You must not be very aware of the physics in audio reproduction and small rooms. Unless you have a LOT of room treatment, you are not going to get coherent bass with mains unless you either:

A.) A dipole setup, or variations such as bipole, push pull if you will ALONG with minimal room treatment, larger room helps, or...

B) Run multiple subwoofers placed in different parts of the room, per Dr. Geddes' suggestion. 

The latter of which you can see implemented here: mehlau.net > audio > multisub

Read it, absorb it, learn it 

Regards,

Serg


----------



## rockinridgeline (Feb 2, 2009)

Hey Braves,

Here is a design from Ellis Audio, the disty for Hiquphon (sp?). These are drivers that you are probably pretty familiar with on this forum. Price is reasonable.  He includes a link for plans to build your own cabinet also.

1801B


----------



## rmenergy (Feb 15, 2009)

I know I've made these recomendations before in another thread and I swear that I am not affiliated with either company, so here it goes. Speaker Art ask for Bob Gross. He makes some of the most amazing towers I have ever heard (and yes I like B&W as well). If you PM me I will go into more detail about products not on the website and some "deals in the garage".
For an amp look to WYRED 4 SOUND they are ICE monoblocks and modular in design for future expansion. Both of these manufactures are located just a few hours north of you and will sell direct to you. With some coersion you should be able to get a set of 1/8 wavelength 2-way tl's and a pair of monoblocks to power them for around 2K-2.5K.
Sorry to keep recomending these two little known companies, I just like to support small localy made products that kick butt and are competative with imports pricewise.


----------



## MiniVanMan (Jun 28, 2005)

braves6117 said:


> Ok, now that sounds doable. Take the sound card, feed the anolog outs into a pro amp, and be done with it. Just curios, the analog outs aren't in rca format huh? I'm not use to the outputs on sound cards...
> 
> I do want a subwoofer. All this time I've had that desire for a kick ass reference 2.1 system that can go as low as I want. So, maybe I should be looking at a 4 channel pro amp with the money saved via a reciever.
> 
> ...


Get two Pro Audio amps. One for your mains, and another that you'll bridge for your subwoofer. You could probably pick up both on ebay for easily under $400.00. Of course, look around for some high quality amps. But you can get A LOT of power for little money with a pro amp.

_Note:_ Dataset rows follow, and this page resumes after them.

(** The state the score plugins of a cycle see, after [listed] was read. *)
Definition cycle_state s app (listed : list Application) : CycleState :=
  let snap := snapshot (s_cache s) in
  TopologySpread.UpdateTopologyDistribution NewCycleState (getAllClustersFromSnapshot snap)
    (existing_placements listed snap) (getTopologyKey (s_config s)).

(** A successful cycle, step by step. *)
Record bound s app (s' : Scheduler) (scores : gmap string Z) (placement : list ClusterTopology) : Prop := {
  b_feasible : feasible_clusters (s_framework s) app (snapshot (s_cache s)) ≠ [];
  b_scores : exists listed, RunScorePlugins (s_framework s) (cycle_state s app listed) app
      (feasible_clusters (s_framework s) app (snapshot (s_cache s))) = inl scores /\
      listed = unwrap [] (api_List (s_client s)).2;
  b_placement : select_placement (s_config s) app scores (snapshot (s_cache s)) = Ret placement;
  b_nonempty : placement ≠ [];
  b_bind : exists client, bind (api_List (s_client s)).1 app placement = (client, None) /\
    s' = mkScheduler client (assume_all (s_cache s) app placement)
           (SchedulingQueue.Forget (s_queue s) app) (s_framework s) (s_config s) }.

(** Every cycle that returns has requeued the application, or bound it. *)
Lemma schedule_app_cases s app result s' : schedule_app s app = Ret (result, s') ->
  (result ≠ "success" /\ exists client, s' = requeue s client app) \/
  (result = "success" /\ exists scores placement, bound s app s' scores placement).
Proof.
  unfold schedule_app, gatherExistingPlacements. set (snap := snapshot (s_cache s)).
  case_decide; [intros [= <- <-]; left; eauto|].
  destruct (feasible_clusters _ app snap) as [|c cs] eqn:Ef; [intros [= <- <-]; left; eauto|].
  destruct (api_List (s_client s)) as [client listed] eqn:El.
  destruct (RunScorePlugins _ _ app (c :: cs)) as [scores|status] eqn:Es; [|intros [= <- <-]; left; eauto].
  destruct (select_placement _ app scores snap) as [placement|] eqn:Ep; cbn [mbind outcome_bind]; [|done].
  destruct placement as [|t ts]; [intros [= <- <-]; left; eauto|].
  destruct (bind client app (t :: ts)) as [client' [err|]] eqn:Eb; intros [= <- <-]; [left; eauto|].
  right. split; [done|]. exists scores, (t :: ts). split; fold snap; rewrite ?El.
  - by rewrite Ef.
  - exists (unwrap [] listed). split; [|done]. rewrite Ef. exact Es.
  - done.
  - done.
  - by exists client'.
Qed.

I think everybody else here has convinced you to go the DIY route. If you're not tooled up to do cabinets though, that's a huge deterrent. So, I would agree with VP Electricity that buying something prebuilt or a kit would be the way to go. 

However, if you have a machine shop around that's friendly and looking for some work, you can also sit down with them. You'll need some pretty detailed drawings though. 

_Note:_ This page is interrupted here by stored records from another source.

(* ===== verification/ReplicaCalculator.v ===== *)
(** * The replica calculator of a rollout

    application/replica_calculator.go: how many canary replicas each cluster of an
    application runs when a given percentage of all replicas is to be updated. *)

From Stdlib Require Import QArith Qround Qabs Lqa Qpower.
From S2P Require Import Prelude Float64 GoRuntime Api.

(** ** Floors and ceilings of binary64 quotients of integers

    The replica calculator takes percentages and shares with
    [math.Ceil(float64(a) / float64(b))].  For integers below 2^53 the rounding of
    the division never changes the integer that comes out. *)

Section quotients.
#[local] Open Scope Q_scope.

(** An integer of at most 53 bits survives rounding, however it is written. *)
Lemma rnd_integral q k : (0 < k < 2 ^ 53)%Z -> q == inject_Z k -> rnd q == inject_Z k.
Proof.
  intros Hk Hq. set (j := Z.log2 k). destruct (Z.log2_spec k ltac:(lia)) as [Hj1 Hj2]. fold j in Hj1, Hj2.
  assert (0 <= j < 53)%Z as Hj by (split; [apply Z.log2_nonneg|apply Z.log2_lt_pow2; lia]).
  rewrite Zle_Qle, two_pow_inject in Hj1 by lia. rewrite Zlt_Qlt, two_pow_inject in Hj2 by lia.
  assert (2 ^ j <= q) as Hlow by (rewrite Hq; exact Hj1).
  destruct (rnd_multiple q j ltac:(lia) Hlow) as [m Hm].
  assert (2 ^ (-1022) <= q) as Hn by (pose proof (two_pow_le (-1022) j ltac:(lia)); lra).
  pose proof (rnd_rel q Hn) as Hr. pose proof (two_pow_pos (j - 52)) as Hg.
  assert (2 ^ (Z.succ j) * u == 2 ^ (j - 52)) as Eu.
  { replace (Z.succ j) with ((j - 52) + 53)%Z by lia. rewrite two_pow_add, <- Qmult_assoc.
    assert (2 ^ 53 * u == 1) as -> by reflexivity. ring. }
  assert (inject_Z k == inject_Z (k * 2 ^ (52 - j)) * 2 ^ (j - 52)) as Ek.
  { rewrite inject_Z_mult, two_pow_inject, <- Qmult_assoc, <- two_pow_add by lia.
    replace (52 - j + (j - 52))%Z with 0%Z by lia. ring. }
  set (kk := (k * 2 ^ (52 - j))%Z) in *. set (g := 2 ^ (j - 52)) in *.
  assert (inject_Z k * u < g) as Herr by (rewrite <- Eu; apply Qmult_lt_compat_r; [reflexivity|exact Hj2]).
  enough (m = kk) as -> by (rewrite Hm; symmetry; exact Ek).
  rewrite Hm, Hq in Hr.
  assert (inject_Z (kk + 1) * g == inject_Z kk * g + g) as E1 by (rewrite inject_Z_plus; ring).
  assert (inject_Z (kk - 1) * g == inject_Z kk * g - g) as E2 by (unfold Z.sub; rewrite inject_Z_plus, inject_Z_opp; ring).
  assert (inject_Z m * g < inject_Z (kk + 1) * g) as H1 by lra.
  assert (inject_Z (kk - 1) * g < inject_Z m * g) as H2 by lra.
  apply Qmult_lt_r in H1, H2; [|exact Hg|exact Hg]. rewrite <- Zlt_Qlt in H1, H2. lia.
Qed.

Still, I think a kit might be your best option. Buy the time you buy the right tools, the cost would be more than made up for. Router, table saw, jigs, etc, etc.


----------



## "that boy asad" (Feb 15, 2008)

if you dont wanna spend too much... look into toby.com, most of there home audio consists of using scan speak, peerless, and vifa! 

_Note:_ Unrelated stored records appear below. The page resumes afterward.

Lemma delete_loop_other app applied errs w w' errs' n k :
  n ∉ applied \/ (k ≠ key_of (workload_object app) /\ k ≠ key_of (pdb_object app)) ->
  delete_loop app applied errs w = Ret (w', Ok errs') -> holds (w_fleet w') n k = holds (w_fleet w) n k.
Proof.
  intros Hn. revert errs w; induction applied as [|m applied IH]; intros errs w; cbn [delete_loop]; [by intros [= <- _]|].
  assert (n ∉ applied \/ (k ≠ key_of (workload_object app) /\ k ≠ key_of (pdb_object app))) as Hn'
    by (destruct Hn; [left; set_solver|by right]).
  assert (forall u, u = workload_object app \/ u = pdb_object app -> (n, k) ≠ (m, key_of u)) as Hne.
  { intros u Hu [= -> ->]. destruct Hn as [Hn|[H1 H2]]; [set_solver|]. by destruct Hu as [-> | ->]. }
  pose proof (holds_GetClient m (w_fleet w) n k) as Hg. destruct (GetClient m (w_fleet w)) as [r0 err] eqn:Eg. simpl in Hg.
  rewrite (action_bind_eq _ _ _ _ _ (call_fleet _ _ _ _ Eg)). destruct err as [e|]; [by intros ->%IH|].
  intros (w1 & errs1 & H1 & (w2 & errs2 & H2 & H)%action_bind_ok)%action_bind_ok. rewrite (IH Hn' _ _ H).
  trans (holds (w_fleet w1) n k).
  - destruct (Resiliency (Spec app)); [|by injection H2 as <- _]. eapply try_delete_other; [|exact H2]. apply Hne. by right.
  - rewrite <- Hg. eapply (try_delete_other _ _ _ (mkWorld (w_hub w) r0)); [|exact H1]. apply Hne. by left.
Qed.

(** A deletion leaves behind whatever is not recorded as applied, and every other
    object of the application: its Rollouts are never deleted, nor is a workload on a
    cluster that a failed reconciliation did not come to record. *)
Theorem deletion_leaves_the_rest app w w' x n k : reconcileDelete app w = Ret (w', x) ->
  n ∉ AppliedClusters (Status app) \/ (k ≠ key_of (workload_object app) /\ k ≠ key_of (pdb_object app)) ->
  holds (w_fleet w') n k = holds (w_fleet w) n k.
Proof.
  unfold reconcileDelete. destruct (delete_loop_spec app (AppliedClusters (Status app)) [] w) as (w1 & errs & Hl & _).
  rewrite (action_bind_eq _ _ _ _ _ Hl). intros Hr Hn. rewrite <- (delete_loop_other _ _ _ _ _ _ _ _ Hn Hl).
  destruct errs; [|by injection Hr as <- _]. unfold check, on_hub in Hr.
  destruct (api_Update _ (w_hub w1)) as [h err]. by injection Hr as <- _.
Qed.
End deletion.

Section deployment.
Context `{G : GoRuntime, K : Kubernetes, Er : ApiErrors, U : Unstructured, C : !Conversions, O : ObjectHelpers,
          A : !ApiClient, HW : !HubWriter A, !HubWriterLaws HW, R : !ClusterClients, CW : !ClusterWriter R}.
Implicit Types (app : Application) (w : world) (r : remote).

(** Deploying changes the conditions of the application in memory and nothing else of it. *)
Definition same_app app app' : Prop :=
  app_Name app' = app_Name app /\ app_Namespace app' = app_Namespace app /\ app_Labels app' = app_Labels app /\
  Spec app' = Spec app /\ Topology (Status app') = Topology (Status app) /\
  AppliedClusters (Status app') = AppliedClusters (Status app) /\
  ClustersStatus (Status app') = ClustersStatus (Status app).

#[export] Instance same_app_preorder : PreOrder same_app.
Proof. split; unfold same_app; [by intros app|]. intros x y z. intuition congruence. Qed.

Lemma record_deployed_app app n now w w' app' : record_deployed app n now w = Ret (w', Ok app') -> same_app app app'.
Proof.
  unfold record_deployed. intros (w1 & err & _ & H)%action_bind_ok. destruct err as [e|]; [|by injection H as _ <-].
  destruct (str_contains e _); [|done]. unfold returns, on_hub in H.
  destruct (api_StatusWrite _ (w_hub w1)) as [h got] eqn:E. injection H as _ ->.
  destruct (api_StatusWrite_stored _ _ _ _ E) as (H1 & H2 & H3 & H4 & H5). unfold same_app. by rewrite H1, H2, H3, H4, H5.
Qed.

Lemma reconcileWorkload_app now n app cluster start w w' app' :
  reconcileWorkload now n app cluster start w = Ret (w', Ok app') -> same_app app app'.
Proof.
  unfold reconcileWorkload. intros (w1 & u & _ & (w2 & [] & _ & H)%action_bind_ok)%action_bind_ok.
  by apply record_deployed_app in H.
Qed.

(** One turn of the loop: it ends there, or goes on with the next cluster. *)
Lemma deploy_loop_cons now app current cumulative prev t rest w w' app' current' :
  deploy_loop now app current cumulative prev (t :: rest) w = Ret (w', Ok (app', current')) ->
  (paused app prev = true /\ w' = w /\ app' = app /\ current' = <[ct_Name t := tt]> current) \/
  (paused app prev = false /\ exists app1 cumulative1 w1, same_app app app1 /\
     deploy_loop now app1 (<[ct_Name t := tt]> current) cumulative1 (Some (ct_Name t)) rest w1 = Ret (w', Ok (app', current'))).
Proof.
  cbn [deploy_loop]. destruct (paused app prev); [intros [= <- <- <-]; by left|]. intros H. right. split; [done|].
  apply action_bind_ok in H as (w1 & got & _ & H). destruct got as [cluster|e].
  - apply action_bind_ok in H as (w2 & err & _ & H). destruct err as [e|]; [by eexists app, cumulative, w2|].
    apply action_bind_ok in H as (w3 & app1 & H3%reconcileWorkload_app & H).
    apply action_bind_ok in H as (w4 & [] & _ & H). apply action_bind_ok in H as (w5 & [] & _ & H).
    by eexists app1, _, w5.
  - destruct (IsNotFound e); [|done]. by eexists app, cumulative, w1.
Qed.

i do like the way the 683 towers are though, as im thinking of getting them for my 2.1 channel home audio... Denon or Marantz receivers would be the way to go on b&w, they make them sound alive and clean


----------



## braves6117 (Feb 13, 2008)

Just as an update, it looks like I'll be outsourcing the cabinets to Mr Marv. Were gonna have a big discussion about it tomorrow once he comes up with estimates and what not....

In the meantime, we realized that the port size for that design wasn't included in the blueprints. Through some research I discovered that he suggests two 2"in flared ports, but doesn't give a length. It needs to be tuned to 30 hz, so I assume 3 or 4 inches.....Anyways, he states to cut them to size, but MORE ironically, he says that he hasn't built this setup ported, only sealed...that does scare me somewhat.....

Heres Zaphs post regarding port size....



> My website information on the ZRT 2.5 way ported system is minimal. The main reason is simply because I never built it in a ported configuration, only sealed.
> 
> The system should have two 2" flared ports, but it's hard to specify the exact length. Madisound did have a prototype 2.5 way vented enclosure built, and one of the things they were going to do with it is find the correct port length for the tuning. You'd think it would be as easy as modeling the drivers in a box response program, but those are never very accurate particularly when trying to predict flared port length.
> 
> My guess for two flared ports is somewhere between no insert piece and a 2" insert. It's easy enough to experiment - start large and cut the insert shorter to taste.




So, whats an insert?


----------



## braves6117 (Feb 13, 2008)

Any suggestions on a subwoofer kit to pair with these ZRT's.....in fact, can't I just get a subwoofer and use the amp for crossover? Or will I need a passive crossover and hence, the sub kit?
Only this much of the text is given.